5. Now, note the meaning of $\sim \exists x Dem(x,sub(n,13,n))$ where n is Godel number of the statement $\sim \exists x Dem(x,sub(y,13,y))$. Note that $sub(n,13,n)$ is just the Godel number of the first formula. Hence, the first formula states that it cannot be proven within the system. (Although seen at mathematical level, the first formula just claims that a number does not have a given mathematical property. It is only when interpreted at metamathematical level that we infer a second layer of meaning to this statement- that it is claiming that it cannot be proven within the system). Now, if this statement is false, then it can be proven. A system of mathematics that can prove even false results is inconsistent. Hence, it must be true, and hence cannot be proven.
6. Note that $\sim \exists x Dem(x,sub(n,13,n))$ expresses a property that no number possesses. Hence, it represents a new axiom of mathematics.

Notes:-

1. If there are finitely many rules of inference, then Godel's theorem holds. If there are infinitely many of them, then we get another Godel like situation, where instead of infinite axioms, there infinite rules of inference. But the question is, is there an equivalent formulation of logic where there are only axioms but no rule of inference? I don't think so. Rules of inference are necessary to get from one axiom to another. They can be encompassed by a property that Godel numbers possess, as given by $Dem(x,z)$. Hence the rules of inference link numbers based on some property. Godel statement of a system of axioms is a statement that numbers don't possess a certain property.
2. How does the choice of syntax affect the numerical relations as in $Dem(x,z)$? There should be some invariance regarding some general properties of these relations, independent of the choice of syntax.

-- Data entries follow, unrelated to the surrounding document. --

(** * babylon-scriptorium: a shallow embedding of the decision core

    The development follows the layout of the TypeScript sources:

    - [JS]            the string primitives of the host language the code uses
                      ([trim], [toLowerCase], [includes], [split], ...);
    - [Regex]         the regular expressions of [tools/definitions.ts];
    - [TaskManager]   [orchestrator/TaskManager.ts];
    - [EventBus]      [events/EventBus.ts] over Node's [EventEmitter];
    - [Parsers]       [workflow/parsers.ts];
    - [Tools]         [tools/definitions.ts];
    - [AgentRuntime]  [agents/AgentRuntime.ts];
    - [WorkflowEngine] [workflow/WorkflowEngine.ts].

    Strings are sequences of code units below 256 (Stdlib [string]); numbers
    that are only stored and compared are exact rationals. *)

From Stdlib Require Import ZArith QArith Ascii String List Bool Lia.
From stdpp Require Import base option list gmap strings pretty.

Import ListNotations.
Local Open Scope string_scope.
Local Open Scope list_scope.

(** ** Outcomes of fallible code

    A JavaScript call either returns a value or throws; [Throw] carries the
    message of the exception. *)

Inductive outcome (A : Type) : Type :=
  | Ok (a : A)
  | Throw (msg : string).
Arguments Ok {A} a.
Arguments Throw {A} msg.

Definition is_ok {A} (o : outcome A) : bool :=
  match o with Ok _ => true | Throw _ => false end.

(** ** Shared enumerations of [types.ts] *)

Inductive AgentRole :=
  | analyzer | planner | executor | reviewer | coordinator | steward | oracle.

Inductive TaskStatus :=
  | ts_pending | ts_in_progress | ts_blocked | ts_review | ts_completed | ts_failed.

Inductive AgentResultStatus := ars_completed | ars_failed | ars_needs_review.

Inductive WorkflowStatus :=
  | ws_pending | ws_running | ws_completed | ws_failed | ws_paused | ws_needs_review.

Inductive ArtifactType :=
  | at_analysis | at_spec | at_decomposition | at_code_changes
  | at_review | at_coordination | at_management | at_oracle.

#[global] Instance AgentResultStatus_eq_dec : EqDecision AgentResultStatus.
Proof. solve_decision. Defined.
#[global] Instance WorkflowStatus_eq_dec : EqDecision WorkflowStatus.
Proof. solve_decision. Defined.
#[global] Instance AgentRole_eq_dec : EqDecision AgentRole.
Proof. solve_decision. Defined.

(** An [AgentResultStatus] is a [WorkflowStatus] (TypeScript's structural
    subtyping of the string-literal unions). *)
Definition to_workflow_status (s : AgentResultStatus) : WorkflowStatus :=
  match s with
  | ars_completed => ws_completed
  | ars_failed => ws_failed
  | ars_needs_review => ws_needs_review
  end.

(** ** String primitives of the host language

    Each function is the restriction to code units below 256 of the
    ECMAScript method of the same name. *)

Module JS.

(** [\s] and [String.prototype.trim]: TAB, LF, VT, FF, CR, SPACE, NBSP. *)
Definition isWhiteSpace (c : ascii) : bool :=
  let n := nat_of_ascii c in
  ((9 <=? n)%nat && (n <=? 13)%nat) || (n =? 32)%nat || (n =? 160)%nat.

(** [\w]: ASCII letters, digits and underscore. *)
Definition isWordChar (c : ascii) : bool :=
  let n := nat_of_ascii c in
  ((48 <=? n)%nat && (n <=? 57)%nat) || ((65 <=? n)%nat && (n <=? 90)%nat)
  || ((97 <=? n)%nat && (n <=? 122)%nat) || (n =? 95)%nat.

(** Line terminators, which [.] does not match. *)
Definition isLineTerminator (c : ascii) : bool :=
  let n := nat_of_ascii c in (n =? 10)%nat || (n =? 13)%nat.

Definition lowerChar (c : ascii) : ascii :=
  let n := nat_of_ascii c in
  if ((65 <=? n)%nat && (n <=? 90)%nat)
     || ((192 <=? n)%nat && (n <=? 222)%nat && negb (n =? 215)%nat)
  then ascii_of_nat (n + 32) else c.

Fixpoint toLowerCase (s : string) : string :=
  match s with
  | EmptyString => EmptyString
  | String c r => String (lowerChar c) (toLowerCase r)
  end.

Fixpoint trimStart (s : string) : string :=
  match s with
  | EmptyString => EmptyString
  | String c r => if isWhiteSpace c then trimStart r else s
  end.

Fixpoint trimEnd (s : string) : string :=
  match s with
  | EmptyString => EmptyString
  | String c r =>
      match trimEnd r with
      | EmptyString => if isWhiteSpace c then EmptyString else String c EmptyString
      | r' => String c r'
      end
  end.

Definition trim (s : string) : string := trimEnd (trimStart s).

(** [s.startsWith(p)] *)
Definition startsWith (s p : string) : bool := String.prefix p s.

(** [s.includes(sub)]: [sub] occurs somewhere in [s]. *)
Fixpoint includes (s sub : string) : bool :=
  String.prefix sub s ||
  match s with
  | EmptyString => false
  | String _ r => includes r sub
  end.

Definition endsWith (s p : string) : bool :=
  (String.length p <=? String.length s)%nat &&
  String.eqb (String.substring (String.length s - String.length p) (String.length p) s) p.

(** [s.slice(0, n)] *)
Definition sliceTo (n : nat) (s : string) : string := String.substring 0 n s.

(** [s.slice(n)] *)
Fixpoint sliceFrom (n : nat) (s : string) : string :=
  match n, s with
  | O, _ => s
  | S n', String _ r => sliceFrom n' r
  | S _, EmptyString => EmptyString
  end.

(** [s.slice(-n)] for [n > 0] *)
Definition sliceLast (n : nat) (s : string) : string :=
  sliceFrom (String.length s - n) s.

(** [parts.join(sep)] *)
Fixpoint join (sep : string) (parts : list string) : string :=
  match parts with
  | [] => EmptyString
  | [p] => p
  | p :: rest => p +:+ sep +:+ join sep rest
  end.

(** [s.split(/\s+/)]: [inws] records that the scan is inside a separator. *)
Fixpoint splitWs_go (inws : bool) (cur : string) (s : string) : list string :=
  match s with
  | EmptyString => [cur]
  | String c r =>
      if isWhiteSpace c
      then (if inws then splitWs_go true cur r else cur :: splitWs_go true EmptyString r)
      else splitWs_go false (cur +:+ String c EmptyString) r
  end.

Definition splitWs (s : string) : list string := splitWs_go false EmptyString s.

(** [s.replace(/\/$/, "")] *)
Fixpoint dropTrailingSlash (s : string) : string :=
  match s with
  | EmptyString => EmptyString
  | String c EmptyString => if Ascii.eqb c "/" then EmptyString else s
  | String c r => String c (dropTrailingSlash r)
  end.

(** [s.replace(/\\/g, "/")] *)
Fixpoint backslashesToSlashes (s : string) : string :=
  match s with
  | EmptyString => EmptyString
  | String c r =>
      String (if Ascii.eqb c "\" then "/"%char else c) (backslashesToSlashes r)
  end.

(** [s.replace(/^\.\//, "")] *)
Definition dropDotSlash (s : string) : string :=
  match s with
  | String "." (String "/" r) => r
  | _ => s
  end.

(** Truthiness of a string: the empty string is falsy. *)
Definition truthy (s : string) : bool := negb (String.eqb s EmptyString).

End JS.

(** The line feed. *)
Definition nl : string := String (ascii_of_nat 10) EmptyString.

(** ** JSON

    [JSON.parse] on the modelled alphabet. Numbers are kept as exact
    rationals; an escape [\uXXXX] above [ÿ] has no counterpart in the
    alphabet and is refused. Of an object with a repeated key the last
    member counts, as in ECMAScript. *)

Module Json.

#[warnings="-register-all"]
Inductive value :=
  | JNull
  | JBool (b : bool)
  | JNum (q : Q)
  | JStr (s : string)
  | JArr (items : list value)
  | JObj (members : list (string * value)).

Definition quote : ascii := ascii_of_nat 34.
Definition backslash : ascii := ascii_of_nat 92.

Definition isJsonWs (c : ascii) : bool :=
  let n := nat_of_ascii c in (n =? 32)%nat || (n =? 9)%nat || (n =? 10)%nat || (n =? 13)%nat.

Fixpoint skipWs (s : string) : string :=
  match s with
  | String c r => if isJsonWs c then skipWs r else s
  | EmptyString => EmptyString
  end.

Definition digitOf (c : ascii) : option Z :=
  let n := nat_of_ascii c in
  if ((48 <=? n)%nat && (n <=? 57)%nat) then Some (Z.of_nat (n - 48)) else None.

Definition hexOf (c : ascii) : option nat :=
  let n := nat_of_ascii c in
  if ((48 <=? n)%nat && (n <=? 57)%nat) then Some (n - 48)%nat
  else if ((65 <=? n)%nat && (n <=? 70)%nat) then Some (n - 55)%nat
  else if ((97 <=? n)%nat && (n <=? 102)%nat) then Some (n - 87)%nat
  else None.

(** A maximal run of digits: its value after [acc], its length, the rest. *)
Fixpoint digits (s : string) (acc : Z) (count : nat) : Z * nat * string :=
  match s with
  | String c r =>
      match digitOf c with
      | Some d => digits r (acc * 10 + d)%Z (S count)
      | None => (acc, count, s)
      end
  | EmptyString => (acc, count, s)
  end.

(** The characters of a string literal after its opening quote. *)
Fixpoint stringBody (s : string) (acc : string) : option (string * string) :=
  match s with
  | EmptyString => None
  | String c r =>
      if Ascii.eqb c quote then Some (acc, r)
      else if Ascii.eqb c backslash then
        match r with
        | String e r1 =>
            let simple (ch : nat) := stringBody r1 (acc +:+ String (ascii_of_nat ch) EmptyString) in
            if Ascii.eqb e quote then simple 34%nat
            else if Ascii.eqb e backslash then simple 92%nat
            else if Ascii.eqb e "/" then simple 47%nat
            else if Ascii.eqb e "b" then simple 8%nat
            else if Ascii.eqb e "f" then simple 12%nat
            else if Ascii.eqb e "n" then simple 10%nat
            else if Ascii.eqb e "r" then simple 13%nat
            else if Ascii.eqb e "t" then simple 9%nat
            else if Ascii.eqb e "u" then
              match r1 with
              | String h1 (String h2 (String h3 (String h4 r2))) =>
                  match hexOf h1, hexOf h2, hexOf h3, hexOf h4 with
                  | Some 0%nat, Some 0%nat, Some a, Some b =>
                      stringBody r2 (acc +:+ String (ascii_of_nat (16 * a + b)) EmptyString)
                  | _, _, _, _ => None
                  end
              | _ => None
              end
            else None
        | EmptyString => None
        end
      else if (nat_of_ascii c <? 32)%nat then None
      else stringBody r (acc +:+ String c EmptyString)
  end.

(** [m * 10^e] *)
Definition scale (m e : Z) : Q :=
  Qred (if (0 <=? e)%Z then Qmake (m * 10 ^ e) 1
        else Qmake m (Z.to_pos (10 ^ (- e)))).

(** The fraction part, if any: the digits after the point, their number. *)
Definition fraction (s : string) : option (Z * nat * string) :=
  match s with
  | String "." r =>
      match digits r 0%Z 0%nat with
      | (_, O, _) => None
      | (f, n, r') => Some (f, n, r')
      end
  | _ => Some (0%Z, 0%nat, s)
  end.

(** The exponent part, if any. *)
Definition exponent (s : string) : option (Z * string) :=
  match s with
  | String c r =>
      if Ascii.eqb c "e" || Ascii.eqb c "E" then
        let '(negative, r1) :=
          match r with
          | String "-" r1 => (true, r1)
          | String "+" r1 => (false, r1)
          | _ => (false, r)
          end in
        match digits r1 0%Z 0%nat with
        | (_, O, _) => None
        | (x, _, r2) => Some (if negative then (- x)%Z else x, r2)
        end
      else Some (0%Z, s)
  | EmptyString => Some (0%Z, s)
  end.

Definition number (s : string) : option (Q * string) :=
  let '(negative, s1) :=
    match s with String "-" r => (true, r) | _ => (false, s) end in
  match s1 with
  | String c r =>
      match digitOf c with
      | None => None
      | Some d =>
          let '(int, _, r1) :=
            if (d =? 0)%Z then (0%Z, 1%nat, r) else digits s1 0%Z 0%nat in
          match fraction r1 with
          | None => None
          | Some (f, n, r2) =>
              match exponent r2 with
              | None => None
              | Some (x, r3) =>
                  let mantissa := (int * 10 ^ Z.of_nat n + f)%Z in
                  let signed := if negative then (- mantissa)%Z else mantissa in
                  Some (scale signed (x - Z.of_nat n), r3)
              end
          end
      end
  | EmptyString => None
  end.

Second Incompleteness theorem

The second incompleteness theorem states that 'Assume F is a consistent formalized system which contains elementary arithmetic. Then the consistency of F is not provable within F.'

The proof of the second incompleteness theorem follows from the first one. Even though the Godel statement G of a system F states that it is not provable, the reason why we cannot prove it within the system is that we are assuming that our system is consistent, and hence cannot prove a statement which says that it is not provable. Hence the consistency of F implies its incompleteness. The last sentence itself can be formalized as a theorem in F, and can also be proven within F. The proof follows because if we know that our system is consistent, then there is no more barrier in proving that G must be true. It is the lack of proof of consistency that prevents a proof a G. But if G is proven, then we will get an absurd result. Hence if F is consistent, its consistency itself is necessarily not provable to establish the non-provability of G.